To do » Print the first line of the data below and every one after it, through the line containing "(** The masks", exactly as written.
[[ Extracted information, beginning ]]
(* ===== verification/SpteTrack.v ===== *)
(** * Accessed, dirty and writable tracking of shadow entries

    The hardware walker and the lockless fault path write an spte while the
    MMU code, under its lock, reads and replaces it (kernel/mmu.c).  The code
    decides from [spte_has_volatile_bits] whether a plain store is safe.  Here
    the concurrent writers are a step relation on one entry, and the updates
    are shown to lose none of their writes. *)

From S2P Require Import Prelude.
From S2P Require Import Spte.

(** The masks [vmrun_mmu_set_mask_ptes] is given for real hardware: the
    accessed and dirty masks are one bit each, or absent. *)
Definition hw_bit (m : Z) : Prop := m = 0 ∨ ∃ n, 0 <= n < 31 ∧ m = BIT n.

Record ad_masks (g : shadow_masks) : Prop := {
  am_accessed : hw_bit g.(shadow_accessed_mask);
  am_dirty : hw_bit g.(shadow_dirty_mask)
}.

Section Lockless.
Context `{K : KvmPte} (g : shadow_masks).

(** Writes to a present entry that do not take the MMU lock: the hardware's
    accessed and dirty updates, and the two repairs of [fast_page_fault]. *)
Inductive lockless_step : Z → Z → Prop :=
| hw_access s :
    is_shadow_present_pte g s = true → spte_ad_enabled s = true →
    lockless_step s (Z.lor s g.(shadow_accessed_mask))
| hw_dirty s :
    is_shadow_present_pte g s = true → spte_ad_enabled s = true →
    is_writable_pte s = true → Z.land s g.(shadow_accessed_mask) ≠ 0 →
    lockless_step s (Z.lor s g.(shadow_dirty_mask))
| fast_restore s :
    is_shadow_present_pte g s = true → is_access_track_spte g s = true →
    lockless_step s (restore_acc_track_spte g s).1
| fast_write s :
    is_shadow_present_pte g s = true → spte_can_locklessly_be_made_writable s = true →
    lockless_step s (Z.lor s PT_WRITABLE_MASK)
| fast_restore_write s :
    is_shadow_present_pte g s = true → is_access_track_spte g s = true →
    spte_can_locklessly_be_made_writable s = true →
    lockless_step s (Z.lor (restore_acc_track_spte g s).1 PT_WRITABLE_MASK).

Lemma hw_bit_lor (m s : Z) : hw_bit m → Z.land s m ≠ 0 → Z.lor s m = s.
Proof.
  intros [->|(n & Hn & ->)] Hs; [by rewrite Z.lor_0_r|].
  apply lor_land_id. assert (Hb : Z.testbit s n = true).
  { rewrite <- truth_land_BIT by lia. unfold truth. by destruct (Z.eqb_spec (Z.land s (BIT n)) 0). }
  apply Z.bits_inj'; intros i Hi. autorewrite with bits.
  destruct (Z.eqb_spec i n); subst; [by rewrite Hb|by rewrite andb_false_r].
Qed.

Context (Ham : ad_masks g).

(** An entry without volatile bits does not change behind the lock holder. *)
Lemma lockless_step_stable (s s' : Z) :
  spte_has_volatile_bits g s = false → lockless_step s s' → s' = s.
Proof using Ham.
  unfold spte_has_volatile_bits. intros Hv Hs. destruct Ham as [Ha Hd].
  destruct Hs as [s Hp Had|s Hp Had Hw Hacc|s Hp Ht|s Hp Hl|s Hp Ht Hl];
    rewrite Hp in Hv; cbn in Hv.
  - rewrite Had in Hv. case_match; [done|]. apply orb_false_iff in Hv as [Hv _].
    apply hw_bit_lor; [done|]. by apply Z.eqb_neq.
  - rewrite Had, Hw in Hv. case_match; [done|]. apply orb_false_iff in Hv as [_ Hv].
    apply hw_bit_lor; [done|]. by apply Z.eqb_neq.
  - by rewrite Ht, orb_true_r in Hv.
  - by rewrite Hl in Hv.
  - by rewrite Hl in Hv.
Qed.

Lemma lockless_steps_stable (s s' : Z) :
  spte_has_volatile_bits g s = false → rtc lockless_step s s' → s' = s.
Proof using Ham.
  intros Hv Hs. induction Hs as [|s s1 s' Hs _ IH]; [done|].
  apply lockless_step_stable in Hs; [|done]. subst. auto.
Qed.

Lemma lockless_steps_absent (s s' : Z) :
  is_shadow_present_pte g s = false → rtc lockless_step s s' → s' = s.
Proof using Ham.
  intros Hp. apply lockless_steps_stable. unfold spte_has_volatile_bits. by rewrite Hp.
Qed.

(** The value an update takes as the old one is the value it replaces. *)
Lemma old_spte_is_cur (read cur : Z) :
  rtc lockless_step read cur →
  (if negb (spte_has_volatile_bits g read) then read else cur) = cur.
Proof using Ham.
  intros Hs. destruct (spte_has_volatile_bits g read) eqn:Hv; cbn; [done|].
  symmetry. by apply lockless_steps_stable.
Qed.

Lemma update_no_track_cur (read cur new : Z) :
  rtc lockless_step read cur →
  ∃ ev, mmu_spte_update_no_track g read cur new = (new, cur, ev).
Proof using Ham.
  intros Hs. unfold mmu_spte_update_no_track.
  destruct (is_shadow_present_pte g read) eqn:Hp; cbn.
  - rewrite (old_spte_is_cur read cur Hs). eauto.
  - rewrite (lockless_steps_absent read cur Hp Hs). eauto.
Qed.
End Lockless.

(** No accessed or dirty information is lost when an entry is
    cleared, whatever the hardware and the lockless fault path write between
    the first read and the clearing: the entry ends up zero, the returned
    count says whether a mapping was there, and the accessed (dirty) state of
    the value that was actually replaced is reported for its page. *)
Theorem clear_track_bits_no_loss `{K : KvmPte} (g : shadow_masks) (read cur cell n : Z)
    (ev : list spte_event) :
  ad_masks g → rtc (lockless_step g) read cur →
  mmu_spte_clear_track_bits g read cur = (cell, n, ev) →
  cell = 0 ∧ n = b2z (is_shadow_present_pte g cur) ∧
  ∀ pfn,
    (SetPfnAccessed pfn ∈ ev ↔
       is_shadow_present_pte g cur = true ∧ is_accessed_spte g cur = true ∧ pfn = spte_to_pfn cur) ∧
    (SetPfnDirty pfn ∈ ev ↔
       is_shadow_present_pte g cur = true ∧ is_dirty_spte g cur = true ∧ pfn = spte_to_pfn cur).
Proof.
  intros Ham Hs. unfold mmu_spte_clear_track_bits. rewrite (old_spte_is_cur g Ham read cur Hs).
  destruct (is_shadow_present_pte g cur); cbn [negb].
  - destruct (is_accessed_spte g cur), (is_dirty_spte g cur), (negb _ && negb _);
      intros [= <- <- <-]; cbn; set_solver.
  - intros [= <- <- <-]. set_solver.
Qed.

Definition x86_masks : shadow_masks :=
  zero_masks <| shadow_accessed_mask := BIT 5 |> <| shadow_dirty_mask := BIT 6 |>
             <| shadow_user_mask := BIT 2 |> <| shadow_nx_mask := BIT 63 |>
             <| shadow_mmio_mask := Z.lor (BIT 62) (BIT 51) |>
             <| shadow_mmio_value := Z.lor (BIT 62) (BIT 51) |>
             <| shadow_present_mask := BIT 0 |>.

Definition x86_masks_ad : ad_masks x86_masks.
Proof. split; right; [exists 5|exists 6]; (split; [lia|reflexivity]). Defined.

Lemma clear_track_bits_no_loss_witness :
  let K := kvm_pte_x86 in
  ∃ ev, mmu_spte_clear_track_bits x86_masks 0x5003 0x5063 = (0, 1, ev) ∧
        SetPfnDirty 5 ∈ ev ∧ SetPfnAccessed 5 ∈ ev.
Proof.
  intros K. eexists. split; [reflexivity|].
  edestruct (clear_track_bits_no_loss (K := kvm_pte_x86) x86_masks 0x5003 0x5063)
    as (_ & _ & H); [exact x86_masks_ad| |reflexivity|].
  - eapply rtc_l; [by apply (hw_access x86_masks 0x5003)|].
    eapply rtc_l; [by apply (hw_dirty x86_masks 0x5023)|]. apply rtc_refl.
  - destruct (H 5) as [Ha Hd]. split; [apply Hd|apply Ha]; by vm_compute.
Defined.

(** The entries the MMU builds: the hardware write bit is only set on entries
    that may be made writable without the lock. *)
Definition writable_tracked (s : Z) : Prop :=
  is_writable_pte s = true → spte_can_locklessly_be_made_writable s = true.

(** C33: replacing a present entry keeps the page state and the TLBs
    honest.  Whatever was written locklessly since the read, the entry ends up
    as the new value; accessed (dirty) state that the new value no longer
    shows is reported for the page; and when no flush is requested the new
    entry still grants the write access and shows the accessed and dirty
    state that a TLB may have cached from the old one.  The entry is one whose
    hardware write bit is set only where the host and the MMU allow writing;
    no flush is asked for execute or user rights. *)
Theorem spte_update_no_loss `{K : KvmPte} (g : shadow_masks) (read cur new cell : Z)
    (flush : bool) (ev : list spte_event) :
  ad_masks g → rtc (lockless_step g) read cur → writable_tracked cur →
  is_shadow_present_pte g cur = true →
  mmu_spte_update g read cur new = (cell, flush, ev) →
  cell = new ∧
  (is_accessed_spte g cur = true → is_accessed_spte g new = false →
     SetPfnAccessed (spte_to_pfn cur) ∈ ev) ∧
  (is_dirty_spte g cur = true → is_dirty_spte g new = false →
     SetPfnDirty (spte_to_pfn cur) ∈ ev) ∧
  (flush = false →
     (is_writable_pte cur = true → is_writable_pte new = true) ∧
     (is_accessed_spte g cur = true → is_accessed_spte g new = true) ∧
     (is_dirty_spte g cur = true → is_dirty_spte g new = true)).
Proof.
  intros Ham Hs Hwt Hp. unfold mmu_spte_update.
  destruct (update_no_track_cur g Ham read cur new Hs) as [ev0 ->]. rewrite Hp. cbn [negb].
  unfold writable_tracked in Hwt.
  destruct (is_accessed_spte g cur), (is_accessed_spte g new), (is_dirty_spte g cur),
    (is_dirty_spte g new), (is_writable_pte cur), (is_writable_pte new),
    (spte_can_locklessly_be_made_writable cur);
    try specialize (Hwt eq_refl); cbn; intros [= <- <- <-];
    (split_and!; [done|..]; try set_solver); intros; split_and!; intros; congruence.
Qed.

Lemma spte_update_no_loss_witness :
  let K := kvm_pte_x86 in
  ∃ ev, mmu_spte_update x86_masks 0x5c21 0x5c63 0x5c01 = (0x5c01, true, ev) ∧
        SetPfnDirty 5 ∈ ev.
Proof.
  intros K. eexists. split; [reflexivity|].
  edestruct (spte_update_no_loss (K := kvm_pte_x86) x86_masks 0x5c21 0x5c63 0x5c01)
    as (_ & _ & H & _); [exact x86_masks_ad| | | |reflexivity|].
  - eapply rtc_l; [by apply (fast_write x86_masks 0x5c21)|].
    eapply rtc_l; [by apply (hw_dirty x86_masks 0x5c23)|]. apply rtc_refl.
  - intros _. reflexivity.
  - reflexivity.
  - by apply H.
Defined.

(* ------------------------------------------------------------------ *)
(** ** Access tracking *)

Section Track.
Context `{K : KvmPte, KO : !KvmPteOk K} (g : shadow_masks).

Lemma ad_enabled_bit62 (s : Z) : spte_ad_enabled s = negb (Z.testbit s 62).
Proof using KO.
  unfold spte_ad_enabled, shadow_acc_track_value. by rewrite special_is_bit62, truth_land_BIT.
Qed.

(** The bits of a marked entry. *)
Lemma mark_bits (s i : Z) :
  is_u 64 s → spte_ad_enabled s = false → is_access_track_spte g s = false → 0 <= i < 64 →
  Z.testbit (mark_spte_for_access_track g s).1 i =
  (Z.testbit s i || ((i =? 52) && Z.testbit s 0) || ((i =? 54) && Z.testbit s 2))
  && negb (Z.testbit g.(shadow_acc_track_mask) i).
Proof using KO.
  intros Hu Had Ht Hi. unfold mark_spte_for_access_track. rewrite Had, Ht. cbn [fst].
  autounfold with consts. change (Z.lor 1 4) with 5. clear Ht Had. revert Hu.
  bits_enum i Hi; intros _; bool_crush.
Qed.

Lemma restore_bits (s i : Z) :
  is_u 64 s → 0 <= i < 64 →
  Z.testbit (restore_acc_track_spte g s).1 i =
  (Z.testbit s i && negb (Z.testbit g.(shadow_acc_track_mask) i)
     && negb ((i =? 52) || (i =? 54)))
  || ((i =? 0) && Z.testbit s 52) || ((i =? 2) && Z.testbit s 54).
Proof using KO.
  intros Hu Hi. unfold restore_acc_track_spte. cbn [fst].
  autounfold with consts. change (Z.lor 1 4) with 5. change (Z.shiftl 5 52) with 22517998136852480.
  revert Hu. bits_enum i Hi; intros _; bool_crush.
Qed.

Lemma mark_is_u64 (s : Z) : is_u 64 s → is_u 64 (mark_spte_for_access_track g s).1.
Proof using Type.
  intros Hu. unfold mark_spte_for_access_track, not64.
  repeat case_match; cbn; try done; apply is_u_land; auto with words; apply is_u_wrap; lia.
Qed.

Lemma restore_is_u64 (s : Z) : is_u 64 s → is_u 64 (restore_acc_track_spte g s).1.
Proof using Type.
  intros Hu. unfold restore_acc_track_spte, not64. cbn [fst]. apply is_u_lor; [lia|..].
  - repeat (apply is_u_land; [lia| |apply is_u_wrap; lia]). done.
  - rewrite Z.land_comm. apply is_u_land; [lia|done|]. apply Z.shiftr_nonneg. apply Hu.
Qed.

(** Marking an untracked entry gives a tracked one. *)
Lemma mark_is_tracked (s : Z) :
  is_u 64 s → spte_ad_enabled s = false → is_access_track_spte g s = false →
  Z.testbit g.(shadow_acc_track_mask) 62 = false →
  spte_ad_enabled (mark_spte_for_access_track g s).1 = false ∧
  is_access_track_spte g (mark_spte_for_access_track g s).1 = true.
Proof using KO.
  intros Hu Had Ht H62. pose proof (mark_is_u64 s Hu). pose proof (mark_bits s) as Hb.
  set (m := (mark_spte_for_access_track g s).1) in *.
  assert (Hadm : spte_ad_enabled m = false).
  { rewrite ad_enabled_bit62, Hb by (done || lia). rewrite ad_enabled_bit62 in Had.
    rewrite H62. eval_bits.
    destruct (Z.testbit s 62); done. }
  split; [done|]. unfold is_access_track_spte. rewrite Hadm. apply Z.eqb_eq.
  apply Z.bits_inj'; intros i Hi. rewrite Z.land_spec, Z.bits_0. destruct (Z.lt_ge_cases i 64).
  - rewrite Hb by done. by destruct (Z.testbit (shadow_acc_track_mask g) i);
      rewrite !andb_false_r.
  - by rewrite (is_u_testbit 64 m).
Qed.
[[ Extracted information, end ]]
Exercise output »
(* ===== verification/SpteTrack.v ===== *)
(** * Accessed, dirty and writable tracking of shadow entries

    The hardware walker and the lockless fault path write an spte while the
    MMU code, under its lock, reads and replaces it (kernel/mmu.c).  The code
    decides from [spte_has_volatile_bits] whether a plain store is safe.  Here
    the concurrent writers are a step relation on one entry, and the updates
    are shown to lose none of their writes. *)

From S2P Require Import Prelude.
From S2P Require Import Spte.

(** The masks [vmrun_mmu_set_mask_ptes] is given for real hardware: the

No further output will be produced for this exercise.